Marissa: If you think about it as default-on when you’re signed in, I think that it’s still as clear on the search results page.  We removed the “turn off the personalized search results” link, but you still see very clearly up in the upper right-hand corner whether or not you’re signed in, your e-mail address appears, and that’s your clue Google has personalized you and that’s why that e-mail address is there.  I do think, based on our user studies and our own usage at Google, that we’ve made the model clearer.  We were actually ended up at the stage with our personalized product earlier this year where, at one point, Eric (Schmidt) asked “am I using personalized search?”  And the team’s answer as to whether or not he was currently using it was so complicated that even he couldn’t follow it.  You’d have to go to “my account”, see whether or not he was signed up for personalized search, make sure that your toggle hadn’t been turned off or on, and there was no way to just glance at the search results page and easily tell whether or not it was invoked.  So now it’s very easy, if you see your username and e-mail address up in the upper left-hand corner, you’re getting personalized results and if you don’t, you’re not.  So effectively there are two parallel universes of Google, per se.  One if you’re signed out where you see the classic homepage and the classic search results and one where you’re signed in, where you get the personalized home page and…you’ll be able to toggle back and forth, of course…and then the personalized search results page and the search history becomes coupled with all that because that’s how we personalize your search.

Gord: So, to sum up, it’s fair to say that really the search experience hasn’t changed that dramatically, it’s just cleaning up the user experience about whether you’re signed in or signed out and that’s been the primary change.

Marissa: That’s right.  Before you could be signed in and be using one of the three products or two of the three products but not all and, of course, because people like to experiment with a new product, they forget whether they signed up for personalized search.  Had they signed up for search history?  This just makes it cleaner.  If you’re signed in you’re using and/or have access to all three, if you’re signed out, you’re on the anonymous version of Google that doesn’t have personalization.

Gord: We can say that it cleans up the user experience because it makes it easier to you know when you’re signed in or signed out, but having done the eye tracking studies, we know that where the e-mail address shows is in a location that’s not prominently scanned as part of the page.  Do the changes mean that more people are going to be looking at personalized search results, just because we’ve made that more of a default opt in and we’ve moved the signals that you’re signed in a little bit out of the scanned area of the page.  Once people fixate on their task they are looking further down the page.  This should mean at a lot more people are looking at personalized search results than previously.

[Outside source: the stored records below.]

(** C8, amended. On every response to a GET or a POST the client raises the
    server-failure error, carrying the status code, exactly when the status
    is at least 500; raises the empty-response error exactly when the status
    is below 500 and the body is empty; and otherwise returns the parsed
    value when the body decodes as JSON, the decoder's error being raised
    when it does not. *)
Theorem transport_classification (J : Type) (json_loads : string → option J)
    (requests_get : string → option Queries.Response)
    (requests_post : string → J → option Queries.Response) :
  (∀ url result, requests_get url = Some result →
     Queries.classified json_loads url None result
       (Queries._get J json_loads requests_get url))
  ∧ (∀ url json result, requests_post url json = Some result →
       Queries.classified json_loads url (Some json) result
         (Queries._post J json_loads requests_post url json)).
Proof.
  split.
  - intros url result Hr. unfold Queries._get. rewrite Hr. apply classified_intro.
  - intros url json result Hr. unfold Queries._post. rewrite Hr. apply classified_intro.
Qed.

Lemma transport_classification_witness :
  Queries.classified Queries.loads_example "https://host/api" None
    (Queries.mkResponse 200 "[]")
    (Queries._get (list string) Queries.loads_example
       (Queries.always (Queries.mkResponse 200 "[]")) "https://host/api").
Proof.
  apply (transport_classification (list string) Queries.loads_example
           (Queries.always (Queries.mkResponse 200 "[]")) (λ _ _, None)).
  reflexivity.
Defined.

(** ** Date normalization *)

Section Decimal.
Lemma pretty_N_go_head (x : N) (s : string) :
  (0 < x)%N → ∃ c rest, pretty_N_go x s = String c rest ∧ c ≠ "0"%char.
Proof.
  revert s. induction (N.lt_wf_0 x) as [x _ IH]. intros s Hpos.
  rewrite pretty_N_go_step by done.
  destruct (decide (x < 10)%N) as [Hsmall|Hbig].
  - rewrite N.div_small, pretty_N_go_0 by done.
    eexists _, _. split; [done|]. rewrite N.mod_small by done.
    destruct x as [|p]; [lia|].
    do 4 (destruct p as [p|p|]; try lia; try done).
  - apply IH.
    + apply N.div_lt; lia.
    + apply N.div_str_pos. lia.
Qed.

Lemma str_head (n : Z) :
  0 < n → ∃ c rest, PyStr.str n = String c rest ∧ c ≠ "0"%char.
Proof.
  destruct n as [|p|p]; [lia| |lia]. intros _.
  unfold PyStr.str, pretty, pretty_Z, pretty, pretty_positive, pretty, pretty_N.
  rewrite decide_False by done. by apply pretty_N_go_head.
Qed.
End Decimal.

(** C9. [_convert_date] returns a string argument as it is, and for a date
    it returns the year, the month and the day, each as [str] prints the
    integer, joined by hyphens. [str] does not pad: the digits of a positive
    component never start with a zero, so a month or day from 1 to 9 is a
    single character, as in [2017-1-5]. *)
Theorem convert_date_unpadded :
  (∀ s, Queries._convert_date (Queries.DateStr s) = s)
  ∧ (∀ year month day,
       Queries._convert_date (Queries.DateObj year month day)
       = PyStr.str year +:+ "-" +:+ PyStr.str month +:+ "-" +:+ PyStr.str day)
  ∧ (∀ n, 0 < n → ∃ c rest, PyStr.str n = String c rest ∧ c ≠ "0"%char)
  ∧ (∀ n, 1 <= n <= 9 → String.length (PyStr.str n) = 1%nat)
  ∧ Queries._convert_date (Queries.DateObj 2017 1 5) = "2017-1-5"
  ∧ Queries._convert_date (Queries.DateObj 2017 1 5) ≠ "2017-01-05".
Proof.
  split; [done|]. split; [done|]. split; [apply str_head|]. split; [|done].
  intros n Hn. destruct n as [|p|p]; [lia| |lia].
  do 4 (destruct p as [p|p|]; try lia; try done).
Qed.

Lemma convert_date_unpadded_witness :
  ∃ c rest, PyStr.str 12 = String c rest ∧ c ≠ "0"%char.
Proof.
  destruct convert_date_unpadded as (_ & _ & Hhead & _).
  apply (Hhead 12). lia.
Defined.

(** * Further properties of the code *)

(** ** What a fetch may touch *)

Section FetchEffect.
Import Frame.
Implicit Types (s : state) (n : string) (r : gmap string value).

Lemma fetch_effect_refl n s : fetch_effect n s s.
Proof. unfold fetch_effect. repeat split; eauto. Qed.

Lemma fetch_effect_trans n s1 s2 s3 :
  fetch_effect n s1 s2 → fetch_effect n s2 s3 → fetch_effect n s1 s3.
Proof.
  intros (Ho & Hk & Hn & Hf) (Ho' & Hk' & Hn' & Hf'). repeat split.
  - intros n' Hne. by rewrite Ho', Ho.
  - intros r Hr. destruct (Hk r Hr) as (r' & Hr' & Hd).
    destruct (Hk' r' Hr') as (r'' & Hr'' & Hd'). exists r''. split; [done|].
    set_solver.
  - eauto.
  - intros p Hp. by rewrite Hf', Hf.
Qed.

Lemma keeps_bind {A B} n (m : M A) (k : A → M B) :
  keeps (fetch_effect n) m → (∀ a, keeps (fetch_effect n) (k a)) →
  keeps (fetch_effect n) (m ≫= k).
Proof.
  intros Hm Hk s. rewrite run_bind. specialize (Hm s).
  destruct (m s) as [s' [e|a]]; [done|].
  eapply fetch_effect_trans; [exact Hm|apply Hk].
Qed.

Lemma keeps_pure {A} n (m : M A) :
  (∀ s, state_of (m s) = s) → keeps (fetch_effect n) m.
Proof. intros H s. rewrite H. apply fetch_effect_refl. Qed.

Lemma keeps_lift_opt {A} n (o : option A) e : keeps (fetch_effect n) (lift_opt o e).
Proof. apply keeps_pure. intros s. by destruct o. Qed.

Lemma keeps_get_item n n' k : keeps (fetch_effect n) (get_item n' k).
Proof.
  apply keeps_pure. intros s. unfold get_item. mred.
  destruct (meta_data s !! n') as [r|]; cbn; [|done].
  by destruct (r !! k).
Qed.

Lemma keeps_set_item n k v : keeps (fetch_effect n) (set_item n k v).
Proof.
  intros s. unfold set_item. mred.
  destruct (meta_data s !! n) as [r|] eqn:Hr; cbn; [|apply fetch_effect_refl].
  repeat split; cbn.
  - intros n' Hne. by rewrite lookup_insert_ne.
  - intros r0 Hr0. assert (r0 = r) as -> by congruence. rewrite lookup_insert_eq. eexists. split; [done|].
    rewrite dom_insert_L. set_solver.
  - congruence.
Qed.

Lemma keeps_update_item n d : keeps (fetch_effect n) (update_item n d).
Proof.
  intros s. unfold update_item. mred.
  destruct (meta_data s !! n) as [r|] eqn:Hr; cbn; [|apply fetch_effect_refl].
  repeat split; cbn.
  - intros n' Hne. by rewrite lookup_insert_ne.
  - intros r0 Hr0. assert (r0 = r) as -> by congruence. rewrite lookup_insert_eq. eexists. split; [done|].
    rewrite dom_union_L. set_solver.
  - congruence.
Qed.
Module RawINTEntry32.
Definition size : nat := 4.
Definition decode : list byte -> Z := le.
End RawINTEntry32.

Module RawINTEntry64.
Definition size : nat := 8.
Definition decode : list byte -> Z := le.
End RawINTEntry64.

(* ===================================================================== *)
(** * The decoded records *)
(* ===================================================================== *)

Module FileHeader.
Section Def.
Context {D : Decls}.
Record t : Type := mk {
  Machine : Z;
  NSections : Z;
  Date : Time;
  SymbolTableOffset : Z;
  NSymbols : Z;
  OptHdrSize : Z;
  Characteristics : Z
}.
End Def.
End FileHeader.

Module OptHeader.
Record t : Type := mk {
  Magic : Z;
  MajorLinkerVer : Z;
  MinorLinkerVer : Z;
  CodeSize : Z;
  InitializedDataSize : Z;
  UninitializedDataSize : Z;
  EntryRelAddr : Z;
  CodeBase : Z;
  DataBase : Z;
  ImageBase : Z;
  SectionAlign : Z;
  FileAlign : Z;
  MajorOSVer : Z;
  MinorOSVer : Z;
  MajorImageVer : Z;
  MinorImageVer : Z;
  MajorSubsystemVer : Z;
  MinorSubsystemVer : Z;
  Win32Ver : Z;
  ImageSize : Z;
  HeadersSize : Z;
  Checksum : Z;
  Subsystem : Z;
  DLLCharacteristics : Z;
  ReservedStackSize : Z;
  InitialStackSize : Z;
  ReservedHeapSize : Z;
  InitialHeapSize : Z;
  LoaderFlags : Z;
  NDataDirs : Z
}.
End OptHeader.

Module SectionHeader.
Section Def.
Context {D : Decls}.
Record t : Type := mk {
  Name : GoString;
  VirtualSize : Z;
  RelAddr : Z;
  DataSize : Z;
  DataOffset : Z;
  RelocsOffset : Z;
  LineNumsOffset : Z;
  NRelocs : Z;
  NLineNums : Z;
  Flags : Z
}.
End Def.
End SectionHeader.

Module DebugDirectory.
Section Def.
Context {D : Decls}.
Record t : Type := mk {
  Characteristics : Z;
  Date : Time;
  MajorVer : Z;
  MinorVer : Z;
  Type_ : Z;
  Size : Z;
  RelAddr : Z;
  Offset : Z
}.
End Def.
End DebugDirectory.

Module CodeViewInfo.
Section Def.
Context {D : Decls}.
Record t : Type := mk {
  Signature : Z;
  Offset : Z;
  Date : Time;
  Age : Z;
  PDBPath : GoString
}.
End Def.
End CodeViewInfo.

Module FPOData.
Record t : Type := mk {
  StartOffset : Z;
  FuncSize : Z;
  NLocals : Z;    (* uint64 *)
  Params : Z;     (* uint32 *)
  Prolog : Z;
  Regs : Z;       (* uint8 *)
  HasSEH : bool;
  UseBP : bool;
  Reserved : Z;   (* uint8 *)
  Frame : Z       (* FrameType *)
}.
End FPOData.

Module ImportEntry.
Section Def.
Context {D : Decls}.
Record t : Type := mk {
  ImpDir : ImportDirectory;
  INTs : list INTEntry;
  IATs : list INTEntry
}.
End Def.
End ImportEntry.

Module BaseRelocBlock.
Section Def.
Context {D : Decls}.
Record t : Type := mk {
  PageRelAddr : Z;
  BlockSize : Z;
  Entries : list BaseRelocEntry
}.
(** The zero value [BaseRelocBlock{}]. *)
Definition empty : t := mk 0 0 [].
End Def.
End BaseRelocBlock.

(** [DebugData]: the three implementations of the interface that the
    parser builds. *)
Inductive DebugData {D : Decls} : Type :=
| DebugCodeView (DbgDir : DebugDirectory.t) (CodeViewInfo : CodeViewInfo.t)
| DebugFPO (DbgDir : DebugDirectory.t) (FPOData : list FPOData.t)
| DebugMisc (DbgDir : DebugDirectory.t) (Content : list byte).

(** [File]: the fields that [pe.go] reads and writes.  [FileHdr] and
    [OptHdr] are pointers, [nil] until their stage has run. *)
Module File.
Section Def.
Context {D : Decls}.
Record t : Type := mk {
  FileHdr : option FileHeader.t;
  OptHdr : option OptHeader.t;
  DataDirs : list DataDirectory.t;
  SectHdrs : list SectionHeader.t;
  Imps : list ImportEntry.t;
  BaseRelocBlocks : list BaseRelocBlock.t;
  DbgData : list DebugData;
  Content : list byte
}.
(** [&File{Content: content}] *)
Definition new (content : list byte) : t :=
  mk None None [] [] [] [] [] content.
Definition setFileHdr (f : t) (x : FileHeader.t) : t :=
  mk (Some x) (OptHdr f) (DataDirs f) (SectHdrs f) (Imps f)
     (BaseRelocBlocks f) (DbgData f) (Content f).
Definition setOptHdr (f : t) (x : OptHeader.t) : t :=
  mk (FileHdr f) (Some x) (DataDirs f) (SectHdrs f) (Imps f)
     (BaseRelocBlocks f) (DbgData f) (Content f).
Definition setDataDirs (f : t) (x : list DataDirectory.t) : t :=
  mk (FileHdr f) (OptHdr f) x (SectHdrs f) (Imps f)
     (BaseRelocBlocks f) (DbgData f) (Content f).
Definition setSectHdrs (f : t) (x : list SectionHeader.t) : t :=
  mk (FileHdr f) (OptHdr f) (DataDirs f) x (Imps f)
     (BaseRelocBlocks f) (DbgData f) (Content f).
Definition setImps (f : t) (x : list ImportEntry.t) : t :=
  mk (FileHdr f) (OptHdr f) (DataDirs f) (SectHdrs f) x
     (BaseRelocBlocks f) (DbgData f) (Content f).
Definition setBaseRelocBlocks (f : t) (x : list BaseRelocBlock.t) : t :=
  mk (FileHdr f) (OptHdr f) (DataDirs f) (SectHdrs f) (Imps f)
     x (DbgData f) (Content f).
Definition setDbgData (f : t) (x : list DebugData) : t :=
  mk (FileHdr f) (OptHdr f) (DataDirs f) (SectHdrs f) (Imps f)
     (BaseRelocBlocks f) x (Content f).
End Def.
End File.

(** Methods of [File] that [pe.go] calls but does not define. *)
Class FileOps {D : Decls} : Type := {
  (** [file.ReadData(addr, size)]: the address translator.  It returns a
      byte slice only, so it can fail only by panicking. *)
  ReadData : File.t -> Z -> Z -> outcome (list byte);
  goImportDirectory : File.t -> RawImportDirectory.t -> ImportDirectory;
  goINTEntry32 : File.t -> Z -> INTEntry;
  goINTEntry64 : File.t -> Z -> INTEntry
}.

(* ===================================================================== *)
(** * raw.go: conversions *)
(* ===================================================================== *)

Section Conversions.
Context {D : Decls}.

Definition goFileHeader (raw : RawFileHeader.t) : FileHeader.t :=
  {| FileHeader.Machine := RawFileHeader.Machine raw;
     FileHeader.NSections := RawFileHeader.NSections raw;
     FileHeader.Date := parseDateFromEpoch (RawFileHeader.Date raw);
     FileHeader.SymbolTableOffset := RawFileHeader.SymbolTableOffset raw;
     FileHeader.NSymbols := RawFileHeader.NSymbols raw;
     FileHeader.OptHdrSize := RawFileHeader.OptHdrSize raw;
     FileHeader.Characteristics := RawFileHeader.Characteristics raw |}.

Definition goOptHeader32 (raw : RawOptHeader32.t) (magic : Z) : OptHeader.t :=
  {| OptHeader.Magic := magic;
     OptHeader.MajorLinkerVer := RawOptHeader32.MajorLinkerVer raw;
     OptHeader.MinorLinkerVer := RawOptHeader32.MinorLinkerVer raw;
     OptHeader.CodeSize := RawOptHeader32.CodeSize raw;
     OptHeader.InitializedDataSize := RawOptHeader32.InitializedDataSize raw;
     OptHeader.UninitializedDataSize := RawOptHeader32.UninitializedDataSize raw;
     OptHeader.EntryRelAddr := RawOptHeader32.EntryRelAddr raw;
     OptHeader.CodeBase := RawOptHeader32.CodeBase raw;
     OptHeader.DataBase := RawOptHeader32.DataBase raw;
     OptHeader.ImageBase := RawOptHeader32.ImageBase raw;
     OptHeader.SectionAlign := RawOptHeader32.SectionAlign raw;
     OptHeader.FileAlign := RawOptHeader32.FileAlign raw;
     OptHeader.MajorOSVer := RawOptHeader32.MajorOSVer raw;
     OptHeader.MinorOSVer := RawOptHeader32.MinorOSVer raw;
     OptHeader.MajorImageVer := RawOptHeader32.MajorImageVer raw;
     OptHeader.MinorImageVer := RawOptHeader32.MinorImageVer raw;
     OptHeader.MajorSubsystemVer := RawOptHeader32.MajorSubsystemVer raw;
     OptHeader.MinorSubsystemVer := RawOptHeader32.MinorSubsystemVer raw;
     OptHeader.Win32Ver := RawOptHeader32.Win32Ver raw;
     OptHeader.ImageSize := RawOptHeader32.ImageSize raw;
     OptHeader.HeadersSize := RawOptHeader32.HeadersSize raw;
     OptHeader.Checksum := RawOptHeader32.Checksum raw;
     OptHeader.Subsystem := RawOptHeader32.Subsystem raw;
     OptHeader.DLLCharacteristics := RawOptHeader32.DLLCharacteristics raw;
     OptHeader.ReservedStackSize := RawOptHeader32.ReservedStackSize raw;
     OptHeader.InitialStackSize := RawOptHeader32.InitialStackSize raw;
     OptHeader.ReservedHeapSize := RawOptHeader32.ReservedHeapSize raw;
     OptHeader.InitialHeapSize := RawOptHeader32.InitialHeapSize raw;
     OptHeader.LoaderFlags := RawOptHeader32.LoaderFlags raw;
     OptHeader.NDataDirs := RawOptHeader32.NDataDirs raw |}.

(** The 64-bit layout has no [DataBase]; the field keeps its zero value. *)
Definition goOptHeader64 (raw : RawOptHeader64.t) (magic : Z) : OptHeader.t :=
  {| OptHeader.Magic := magic;
     OptHeader.MajorLinkerVer := RawOptHeader64.MajorLinkerVer raw;
     OptHeader.MinorLinkerVer := RawOptHeader64.MinorLinkerVer raw;
     OptHeader.CodeSize := RawOptHeader64.CodeSize raw;
     OptHeader.InitializedDataSize := RawOptHeader64.InitializedDataSize raw;
     OptHeader.UninitializedDataSize := RawOptHeader64.UninitializedDataSize raw;
     OptHeader.EntryRelAddr := RawOptHeader64.EntryRelAddr raw;
     OptHeader.CodeBase := RawOptHeader64.CodeBase raw;
     OptHeader.DataBase := 0;
     OptHeader.ImageBase := RawOptHeader64.ImageBase raw;
     OptHeader.SectionAlign := RawOptHeader64.SectionAlign raw;
     OptHeader.FileAlign := RawOptHeader64.FileAlign raw;
     OptHeader.MajorOSVer := RawOptHeader64.MajorOSVer raw;
     OptHeader.MinorOSVer := RawOptHeader64.MinorOSVer raw;
     OptHeader.MajorImageVer := RawOptHeader64.MajorImageVer raw;
     OptHeader.MinorImageVer := RawOptHeader64.MinorImageVer raw;
     OptHeader.MajorSubsystemVer := RawOptHeader64.MajorSubsystemVer raw;
     OptHeader.MinorSubsystemVer := RawOptHeader64.MinorSubsystemVer raw;
     OptHeader.Win32Ver := RawOptHeader64.Win32Ver raw;
     OptHeader.ImageSize := RawOptHeader64.ImageSize raw;
     OptHeader.HeadersSize := RawOptHeader64.HeadersSize raw;
     OptHeader.Checksum := RawOptHeader64.Checksum raw;
     OptHeader.Subsystem := RawOptHeader64.Subsystem raw;
     OptHeader.DLLCharacteristics := RawOptHeader64.DLLCharacteristics raw;
     OptHeader.ReservedStackSize := RawOptHeader64.ReservedStackSize raw;
     OptHeader.InitialStackSize := RawOptHeader64.InitialStackSize raw;
     OptHeader.ReservedHeapSize := RawOptHeader64.ReservedHeapSize raw;
     OptHeader.InitialHeapSize := RawOptHeader64.InitialHeapSize raw;
     OptHeader.LoaderFlags := RawOptHeader64.LoaderFlags raw;
     OptHeader.NDataDirs := RawOptHeader64.NDataDirs raw |}.

Definition goSectionHeader (raw : RawSectionHeader.t) : SectionHeader.t :=
  {| SectionHeader.Name := parseCString (RawSectionHeader.Name raw);
     SectionHeader.VirtualSize := RawSectionHeader.VirtualSize raw;
     SectionHeader.RelAddr := RawSectionHeader.RelAddr raw;
     SectionHeader.DataSize := RawSectionHeader.DataSize raw;
     SectionHeader.DataOffset := RawSectionHeader.DataOffset raw;
     SectionHeader.RelocsOffset := RawSectionHeader.RelocsOffset raw;
     SectionHeader.LineNumsOffset := RawSectionHeader.LineNumsOffset raw;
     SectionHeader.NRelocs := RawSectionHeader.NRelocs raw;
     SectionHeader.NLineNums := RawSectionHeader.NLineNums raw;
     SectionHeader.Flags := RawSectionHeader.Flags raw |}.

Definition goDebugDirectory (raw : RawDebugDirectory.t) : DebugDirectory.t :=
  {| DebugDirectory.Characteristics := RawDebugDirectory.Characteristics raw;
     DebugDirectory.Date := parseDateFromEpoch (RawDebugDirectory.Date raw);
     DebugDirectory.MajorVer := RawDebugDirectory.MajorVer raw;
     DebugDirectory.MinorVer := RawDebugDirectory.MinorVer raw;
     DebugDirectory.Type_ := RawDebugDirectory.Type_ raw;
     DebugDirectory.Size := RawDebugDirectory.Size raw;
     DebugDirectory.RelAddr := RawDebugDirectory.RelAddr raw;
     DebugDirectory.Offset := RawDebugDirectory.Offset raw |}.

Definition goCodeViewInfo (raw : RawCodeViewInfo.t) (pdbPath : GoString)
  : CodeViewInfo.t :=
  {| CodeViewInfo.Signature := RawCodeViewInfo.Signature raw;
     CodeViewInfo.Offset := RawCodeViewInfo.Offset raw;
     CodeViewInfo.Date := parseDateFromEpoch (RawCodeViewInfo.Date raw);
     CodeViewInfo.Age := RawCodeViewInfo.Age raw;
     CodeViewInfo.PDBPath := pdbPath |}.

End Conversions.

(** [RawFPOData.FPOData].  In Go [&] and [>>] have the same precedence and
    associate to the left, so [b & 0x20 >> 5] is [(b & 0x20) >> 5]. *)
Definition goFPOData (raw : RawFPOData.t) : FPOData.t :=
  let b := RawFPOData.Bitfield raw in
  let regs := Z.land b 0x07 in
  let hasSEH := negb (Z.land b 0x08 =? 0) in
  let useBP := negb (Z.land b 0x10 =? 0) in
  let reserved := Z.shiftr (Z.land b 0x20) 5 in
  let frame := Z.shiftr (Z.land b 0xC0) 6 in
  {| FPOData.StartOffset := RawFPOData.StartOffset raw;
     FPOData.FuncSize := RawFPOData.FuncSize raw;
     FPOData.NLocals := wrap 64 (RawFPOData.NLocals raw * 4);
     FPOData.Params := wrap 32 (RawFPOData.Params raw * 4);
     FPOData.Prolog := RawFPOData.Prolog raw;
     FPOData.Regs := regs;
     FPOData.HasSEH := hasSEH;
     FPOData.UseBP := useBP;
     FPOData.Reserved := reserved;
     FPOData.Frame := frame |}.

(* ===================================================================== *)
(** * pe.go: the parser *)
(* ===================================================================== *)

Definition inspect {A} (a : A) : {b : A | a = b} := exist _ a eq_refl.

(** [errors.Cause(err) == io.EOF] *)
Definition isEOF (e : error) : bool :=
  match e with EOF => true | _ => false end.

(** [bytes.Equal] *)
Fixpoint bytesEqual (a b : list byte) : bool :=
  match a, b with
  | [], [] => true
  | x :: a', y :: b' => Byte.eqb x y && bytesEqual a' b'
  | _, _ => false
  end.

(** A successful [binary.Read] together with the reader it leaves. *)
Definition readValue {A} (n : nat) (dec : list byte -> A) (r : Reader)
  : outcome (A * Reader) :=
  let '(res, r') := binaryRead n dec r in
  x <- res ;; Ok (x, r').

(** [n] successive [binary.Read]s of one record each. *)
Fixpoint readN {A} (count n : nat) (dec : list byte -> A) (r : Reader)
  : outcome (list A * Reader) :=
  match count with
  | O => Ok ([], r)
  | S count' =>
      '(x, r1) <- readValue n dec r ;;
      '(xs, r2) <- readN count' n dec r1 ;;
      Ok (x :: xs, r2)
  end.
(* ===== verification/Refs.v ===== *)
(** * Refs: the reference log and its reverse index ([furrow-core/src/refs.rs])

    A timeline is an append-only log of checksummed frames, each holding a
    reference record and the hash of the frame before it. Beside it lies an
    advisory index of fixed-size records ([start], [end], frame hash and the
    log's metadata). The model keeps both files as byte strings, so a crash is a
    prefix of what was being written. *)

From S2P Require Import Prelude Model Framing.
#[local] Open Scope Z_scope.

Definition MAGIC : bytes := b_ "AGRF".
Definition INDEX_MAGIC : bytes := b_ "AGRI" ++ [Byte.x01; Byte.x00; Byte.x00; Byte.x00].
Definition MAX_RECORD : Z := 1024 * 1024.
Definition INDEX_FIELDS_LEN : Z := 8 * 8 + 32.
Definition INDEX_RECORD_LEN : Z := INDEX_FIELDS_LEN + 32.
Definition INDEX_MAGIC_LEN : Z := 8.

Record RefRecord := mkRefRecord {
  sequence : Z;
  snapshot_id : ObjectId;
  sealed_at : Z;
  label : option bytes;
  trigger : SnapshotTrigger;
  previous_frame : ObjectId;
}.

Record DecodedRecord := mkDecoded {
  record : RefRecord;
  frame_hash : ObjectId;
  start : Z;
  end_ : Z;
}.

Record IndexRecord := mkIndex {
  ix_start : Z;
  ix_end : Z;
  ix_frame_hash : ObjectId;
  device : Z;
  inode : Z;
  mtime_secs : Z;
  mtime_nanos : Z;
  ctime_secs : Z;
  ctime_nanos : Z;
}.

(** [fs::Metadata], as far as the index looks at it. *)
Record Metadata := mkMeta {
  md_len : Z;
  md_dev : Z;
  md_ino : Z;
  md_mtime : Z * Z;
  md_ctime : Z * Z;
}.

(** A file on disk: its bytes and its identity and times. *)
Record DiskFile := mkFile { f_data : bytes; f_dev : Z; f_ino : Z; f_mtime : Z * Z; f_ctime : Z * Z }.

(** The directory of one workspace as far as [RefLog] uses it. [now] is the
    clock the file system stamps writes with and [fresh] the identity it gives
    the next file it creates: neither is under the program's control. *)
Record RefLog := mkRefLog {
  log : option DiskFile;
  index : option bytes;
  now : Z * Z;
  fresh : Z * Z;
}.

Definition set_log (f : option DiskFile) (l : RefLog) : RefLog :=
  {| log := f; index := index l; now := now l; fresh := fresh l |}.
Definition set_index (i : option bytes) (l : RefLog) : RefLog :=
  {| log := log l; index := i; now := now l; fresh := fresh l |}.

Definition metadata (f : DiskFile) : Metadata :=
  {| md_len := blen (f_data f); md_dev := f_dev f; md_ino := f_ino f;
     md_mtime := f_mtime f; md_ctime := f_ctime f |}.

(** A write replaces the bytes and stamps both times. *)
Definition write_data (b : bytes) (l : RefLog) (f : DiskFile) : DiskFile :=
  {| f_data := b; f_dev := f_dev f; f_ino := f_ino f; f_mtime := now l; f_ctime := now l |}.

(** [open_log]: creates an empty log where there is none. *)
Definition open_log : M RefLog DiskFile := λ l,
  match log l with
  | Some f => (Ok f, l)
  | None =>
    let f := {| f_data := []; f_dev := (fresh l).1; f_ino := (fresh l).2;
                f_mtime := now l; f_ctime := now l |} in
    (Ok f, set_log (Some f) l)
  end.

(** The bytes and the metadata of the open log. *)
Definition log_file : M RefLog DiskFile := λ l,
  (with_context (log l) "log is not open", l).
(** [file.set_len]: truncates (the code never extends with it). *)
Definition set_len (n : Z) : M RefLog () :=
  f ← log_file; modify (λ l, set_log (Some (write_data (take (Z.to_nat n) (f_data f)) l f)) l).
Definition append_bytes (b : bytes) : M RefLog () :=
  f ← log_file; modify (λ l, set_log (Some (write_data (f_data f ++ b) l f)) l).

Section Refs.
Context `{Blake3, Json RefRecord}.

(** ** Frames *)

Definition hash_frame (len checksum payload : bytes) : ObjectId :=
  blake3 (MAGIC ++ len ++ checksum ++ payload).

Definition read_frame_at (file : bytes) (start : Z) : Res (option DecodedRecord) :=
  o ← read_payload MAGIC MAX_RECORD "reference log corruption"
        "reference record exceeds size limit" "reference checksum mismatch" file start;
  match o with
  | None => Ok None
  | Some (len_bytes, checksum, payload, e) =>
    record ← with_context (from_slice payload) "decode reference record";
    Ok (Some {| record := record; frame_hash := hash_frame len_bytes checksum payload;
                start := start; end_ := e |})
  end.

(** [read_records]: the loop, with fuel for the number of frames. *)
Fixpoint read_records_loop (fuel : nat) (file : bytes) (offset : Z)
    (expected_previous : ObjectId) (expected_sequence : Z) (records : list DecodedRecord)
    : Res (list DecodedRecord * Z * bool) :=
  match fuel with
  | O => Err "fuel"
  | S fuel =>
    if offset <? blen file then
      o ← read_frame_at file offset;
      match o with
      | None => Ok (records, offset, true)
      | Some decoded =>
        _ ← ensure (bool_decide (previous_frame (record decoded) = expected_previous))
              "broken reference hash chain";
        _ ← ensure (sequence (record decoded) =? expected_sequence)
              "broken reference sequence";
        read_records_loop fuel file (end_ decoded) (frame_hash decoded)
          (expected_sequence + 1) (records ++ [decoded])
      end
    else Ok (records, offset, false)
  end.
Definition read_records (file : bytes) (start : Z) (expected_previous : ObjectId)
    (expected_sequence : Z) : Res (list DecodedRecord * Z * bool) :=
  read_records_loop (S (length file)) file start expected_previous expected_sequence [].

Marissa: Actually, I don’t think it will change the volume of personalized search all that much, not based on what we’ve seen on our logs and usage.  It makes it cleaner to understand whether or not you’re using it and I do think that over time, what it does is it pushes the envelope of search more such that you expect personalized results by default.  And we think that the search engines in the future will become better for a lot of different reasons, but one of the reasons will be that we understand the user better.  And so when we think about how we can advance towards that search engine of the future that we’re building, part of that will be personalization.  I do think that when we look five years out, 10 years out, users will have an expectation of better results.  One of the reasons that they have that expectation is that search engines will have become more personalized.  I think that in the future, working with the search engine that understands something about you will become the expectation.  But you’re right in that we believe that for users that are signed in, who find value in the personalized search results, over time as those users know they are signed in and that there search history is being kept track of, that their search results are being personalized, and they don’t need to look at every single search task to see whether or not they are signed in because that’s what their expectation is and they’re expecting personalized results.  So I do think we won’t see a drastic increase of volume right now of the use of personalized search but that it will hopefully change the user’s disposition over time to become more comfortable that personalization is a benefit for them and it’s something they come to expect.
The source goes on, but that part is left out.